Segment Start: Data shown

(** * The job server of the Sora 2 quickstart: simulator and upstream proxy

    A shallow embedding of [server/server.ts]: the job data model, the
    in-memory simulator ([createMockJob], [cancelMockJob] and the two timer
    callbacks) together with the part of the Node.js run time it leans on
    (a store of job objects, the timer table, [setTimeout], [clearTimeout]),
    and the three Express handlers, whose proxy branches talk to the
    upstream provider through [fetch]. *)

From stdpp Require Import gmap strings list fin_maps.
From Stdlib Require Import ZArith NArith Ascii.

Local Open Scope string_scope.
Local Set Warnings "-register-all".

(** ** Values read from a request or relayed from upstream *)

(** A parsed JSON document. Numbers are only ever tested ([typeof], truthiness)
    and passed along, never computed with, so integral values stand for them. *)
Inductive JSON : Type :=
  | JNull
  | JBool (b : bool)
  | JNum (n : Z)
  | JStr (s : string)
  | JArr (items : list JSON)
  | JObj (fields : list (string * JSON)).

(** A JavaScript value obtained by reading a property: [None] is [undefined]. *)
Definition JSValue : Type := option JSON.

Fixpoint assoc (key : string) (fields : list (string * JSON)) : JSValue :=
  match fields with
  | [] => None
  | (k, v) :: rest => if String.eqb k key then Some v else assoc key rest
  end.

(** [o.key]: none of the keys the handlers read lives on a prototype, so
    only a parsed object can answer. *)
Definition getProp (key : string) (o : JSON) : JSValue :=
  match o with
  | JObj fields => assoc key fields
  | _ => None
  end.

(** [v ?? {}] *)
Definition orEmptyObject (v : JSValue) : JSON :=
  match v with
  | None | Some JNull => JObj []
  | Some o => o
  end.

(** Truthiness, as [!v] sees it. *)
Definition truthy (v : JSValue) : bool :=
  match v with
  | None => false
  | Some JNull => false
  | Some (JBool b) => b
  | Some (JNum n) => negb (n =? 0)%Z
  | Some (JStr s) => negb (String.eqb s "")
  | Some (JArr _) => true
  | Some (JObj _) => true
  end.

(** [typeof v === "string"] and [typeof v === "number"], with the value. *)
Definition asString (v : JSValue) : option string :=
  match v with Some (JStr s) => Some s | _ => None end.

Definition asNumber (v : JSValue) : option Z :=
  match v with Some (JNum n) => Some n | _ => None end.

(** [s.trim()], on strings of ASCII code units. *)
Definition isWhiteSpace (c : ascii) : bool :=
  let n := nat_of_ascii c in
  ((9 <=? n)%nat && (n <=? 13)%nat) || (n =? 32)%nat.

Fixpoint trimStart (s : string) : string :=
  match s with
  | String c rest => if isWhiteSpace c then trimStart rest else s
  | EmptyString => EmptyString
  end.

Fixpoint trimEnd (s : string) : string :=
  match s with
  | String c rest =>
      match trimEnd rest with
      | EmptyString => if isWhiteSpace c then EmptyString else String c EmptyString
      | rest' => String c rest'
      end
  | EmptyString => EmptyString
  end.

Definition trim (s : string) : string := trimEnd (trimStart s).

(** ** The job data model *)

Record JobOptions : Type := {
  duration : option Z;
  aspect_ratio : option string;
  width : option Z;
  height : option Z;
  prompt : string
}.

Inductive JobStatus : Type :=
  | queued
  | processing
  | succeeded
  | failed
  | canceled.

Global Instance JobStatus_eq_dec : EqDecision JobStatus.
Proof. solve_decision. Defined.

Record JobResult : Type := { video_url : string }.

Record Job : Type := {
  id : string;
  status : JobStatus;
  created_at : string;
  updated_at : string;
  result : option JobResult;
  error : option string;
  options : JobOptions
}.

(** A [NodeJS.Timeout] is known by its handle. *)
Definition Timeout : Type := nat.

(** [interface MockJob extends Job { timers }] *)
Record MockJob : Type := {
  base :> Job;
  timers : list Timeout
}.

(** What a variable of static type [Job] holds at run time: an object with
    the [Job] properties only, or, by structural typing, a stored [MockJob]
    with its [timers] property still on it. *)
Inductive JobValue : Type :=
  | Plain (job : Job)
  | Stored (job : MockJob).

Definition jobOf (v : JobValue) : Job :=
  match v with
  | Plain job => job
  | Stored job => base job
  end.

(** Assignments to the properties of a stored job. *)
Definition setStatus (s : JobStatus) (now : string) (job : MockJob) : MockJob :=
  {| base := {| id := id job; status := s; created_at := created_at job;
                updated_at := now; result := result job; error := error job;
                options := options job |};
     timers := timers job |}.

Definition setResult (r : JobResult) (job : MockJob) : MockJob :=
  {| base := {| id := id job; status := status job; created_at := created_at job;
                updated_at := updated_at job; result := Some r; error := error job;
                options := options job |};
     timers := timers job |}.

Definition pushTimers (hs : list Timeout) (job : MockJob) : MockJob :=
  {| base := base job; timers := timers job ++ hs |}.

Definition serializeJob (job : Job) : Job :=
  {| id := id job;
     status := status job;
     created_at := created_at job;
     updated_at := updated_at job;
     result := result job;
     error := error job;
     options := options job |}.

(** ** The run time the simulator relies on *)

(** Job objects live in a store and are reached by reference: the registry
    and the timer callbacks of a job point at the same object. *)
Definition Loc : Type := nat.

(** The two arrow functions passed to [setTimeout], each closed over [job]. *)
Inductive Callback : Type :=
  | QueueCb (job : Loc)
  | CompletionCb (job : Loc).

Global Instance Callback_eq_dec : EqDecision Callback.
Proof. solve_decision. Defined.

Definition cbJob (cb : Callback) : Loc :=
  match cb with
  | QueueCb job => job
  | CompletionCb job => job
  end.

(** A scheduled timer: its handle, the loop time at which it is due (in
    milliseconds) and what it runs. *)
Record Timer : Type := {
  handle : Timeout;
  due : N;
  callback : Callback
}.

Record World : Type := {
  heap : list MockJob;
  mockJobs : gmap string Loc;
  pending : list Timer;
  nextTimer : Timeout;
  clock : N
}.

(** The process right after start-up: [new Map()], no timer, loop time 0. *)
Definition init : World :=
  {| heap := []; mockJobs := ∅; pending := []; nextTimer := 0; clock := 0 |}.

Definition setHeap (h : list MockJob) (w : World) : World :=
  {| heap := h; mockJobs := mockJobs w; pending := pending w;
     nextTimer := nextTimer w; clock := clock w |}.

Segment End: Data shown

_Aim of the exercise_
Each line of the listing has to be reproduced exactly.

_Task output_
(** * The job server of the Sora 2 quickstart: simulator and upstream proxy

    A shallow embedding of [server/server.ts]: the job data model, the
    in-memory simulator ([createMockJob], [cancelMockJob] and the two timer
    callbacks) together with the part of the Node.js run time it leans on
    (a store of job objects, the timer table, [setTimeout], [clearTimeout]),
    and the three Express handlers, whose proxy branches talk to the
    upstream provider through [fetch]. *)

From stdpp Require Import gmap strings list fin_maps.
From Stdlib Require Import ZArith NArith Ascii.

Local Open Scope string_scope.
Local Set Warnings "-register-all".

(** ** Values read from a request or relayed from upstream *)

(** A parsed JSON document. Numbers are only ever tested ([typeof], truthiness)
    and passed along, never computed with, so integral values stand for them. *)
Inductive JSON : Type :=
  | JNull
  | JBool (b : bool)
  | JNum (n : Z)
  | JStr (s : string)
  | JArr (items : list JSON)
  | JObj (fields : list (string * JSON)).

(** A JavaScript value obtained by reading a property: [None] is [undefined]. *)
Definition JSValue : Type := option JSON.

Fixpoint assoc (key : string) (fields : list (string * JSON)) : JSValue :=
  match fields with
  | [] => None
  | (k, v) :: rest => if String.eqb k key then Some v else assoc key rest
  end.

(** [o.key]: none of the keys the handlers read lives on a prototype, so
    only a parsed object can answer. *)
Definition getProp (key : string) (o : JSON) : JSValue :=
  match o with
  | JObj fields => assoc key fields
  | _ => None
  end.

(** [v ?? {}] *)
Definition orEmptyObject (v : JSValue) : JSON :=
  match v with
  | None | Some JNull => JObj []
  | Some o => o
  end.

(** Truthiness, as [!v] sees it. *)
Definition truthy (v : JSValue) : bool :=
  match v with
  | None => false
  | Some JNull => false
  | Some (JBool b) => b
  | Some (JNum n) => negb (n =? 0)%Z
  | Some (JStr s) => negb (String.eqb s "")
  | Some (JArr _) => true
  | Some (JObj _) => true
  end.

(** [typeof v === "string"] and [typeof v === "number"], with the value. *)
Definition asString (v : JSValue) : option string :=
  match v with Some (JStr s) => Some s | _ => None end.

Definition asNumber (v : JSValue) : option Z :=
  match v with Some (JNum n) => Some n | _ => None end.

(** [s.trim()], on strings of ASCII code units. *)
Definition isWhiteSpace (c : ascii) : bool :=
  let n := nat_of_ascii c in
  ((9 <=? n)%nat && (n <=? 13)%nat) || (n =? 32)%nat.

Fixpoint trimStart (s : string) : string :=
  match s with
  | String c rest => if isWhiteSpace c then trimStart rest else s
  | EmptyString => EmptyString
  end.

Fixpoint trimEnd (s : string) : string :=
  match s with
  | String c rest =>
      match trimEnd rest with
      | EmptyString => if isWhiteSpace c then EmptyString else String c EmptyString
      | rest' => String c rest'
      end
  | EmptyString => EmptyString
  end.

Definition trim (s : string) : string := trimEnd (trimStart s).

(** ** The job data model *)

Record JobOptions : Type := {
  duration : option Z;
  aspect_ratio : option string;
  width : option Z;
  height : option Z;
  prompt : string
}.

Inductive JobStatus : Type :=
  | queued
  | processing
  | succeeded
  | failed
  | canceled.

Global Instance JobStatus_eq_dec : EqDecision JobStatus.
Proof. solve_decision. Defined.

Record JobResult : Type := { video_url : string }.

Record Job : Type := {
  id : string;
  status : JobStatus;
  created_at : string;
  updated_at : string;
  result : option JobResult;
  error : option string;
  options : JobOptions
}.

(** A [NodeJS.Timeout] is known by its handle. *)
Definition Timeout : Type := nat.

(** [interface MockJob extends Job { timers }] *)
Record MockJob : Type := {
  base :> Job;
  timers : list Timeout
}.

(** What a variable of static type [Job] holds at run time: an object with
    the [Job] properties only, or, by structural typing, a stored [MockJob]
    with its [timers] property still on it. *)
Inductive JobValue : Type :=
  | Plain (job : Job)
  | Stored (job : MockJob).

Definition jobOf (v : JobValue) : Job :=
  match v with
  | Plain job => job
  | Stored job => base job
  end.

(** Assignments to the properties of a stored job. *)
Definition setStatus (s : JobStatus) (now : string) (job : MockJob) : MockJob :=
  {| base := {| id := id job; status := s; created_at := created_at job;
                updated_at := now; result := result job; error := error job;
                options := options job |};
     timers := timers job |}.

Definition setResult (r : JobResult) (job : MockJob) : MockJob :=
  {| base := {| id := id job; status := status job; created_at := created_at job;
                updated_at := updated_at job; result := Some r; error := error job;
                options := options job |};
     timers := timers job |}.

Definition pushTimers (hs : list Timeout) (job : MockJob) : MockJob :=
  {| base := base job; timers := timers job ++ hs |}.

Definition serializeJob (job : Job) : Job :=
  {| id := id job;
     status := status job;
     created_at := created_at job;
     updated_at := updated_at job;
     result := result job;
     error := error job;
     options := options job |}.

(** ** The run time the simulator relies on *)

(** Job objects live in a store and are reached by reference: the registry
    and the timer callbacks of a job point at the same object. *)
Definition Loc : Type := nat.

(** The two arrow functions passed to [setTimeout], each closed over [job]. *)
Inductive Callback : Type :=
  | QueueCb (job : Loc)
  | CompletionCb (job : Loc).

Global Instance Callback_eq_dec : EqDecision Callback.
Proof. solve_decision. Defined.

Definition cbJob (cb : Callback) : Loc :=
  match cb with
  | QueueCb job => job
  | CompletionCb job => job
  end.

(** A scheduled timer: its handle, the loop time at which it is due (in
    milliseconds) and what it runs. *)
Record Timer : Type := {
  handle : Timeout;
  due : N;
  callback : Callback
}.

Record World : Type := {
  heap : list MockJob;
  mockJobs : gmap string Loc;
  pending : list Timer;
  nextTimer : Timeout;
  clock : N
}.

(** The process right after start-up: [new Map()], no timer, loop time 0. *)
Definition init : World :=
  {| heap := []; mockJobs := ∅; pending := []; nextTimer := 0; clock := 0 |}.

Definition setHeap (h : list MockJob) (w : World) : World :=
  {| heap := h; mockJobs := mockJobs w; pending := pending w;
     nextTimer := nextTimer w; clock := clock w |}.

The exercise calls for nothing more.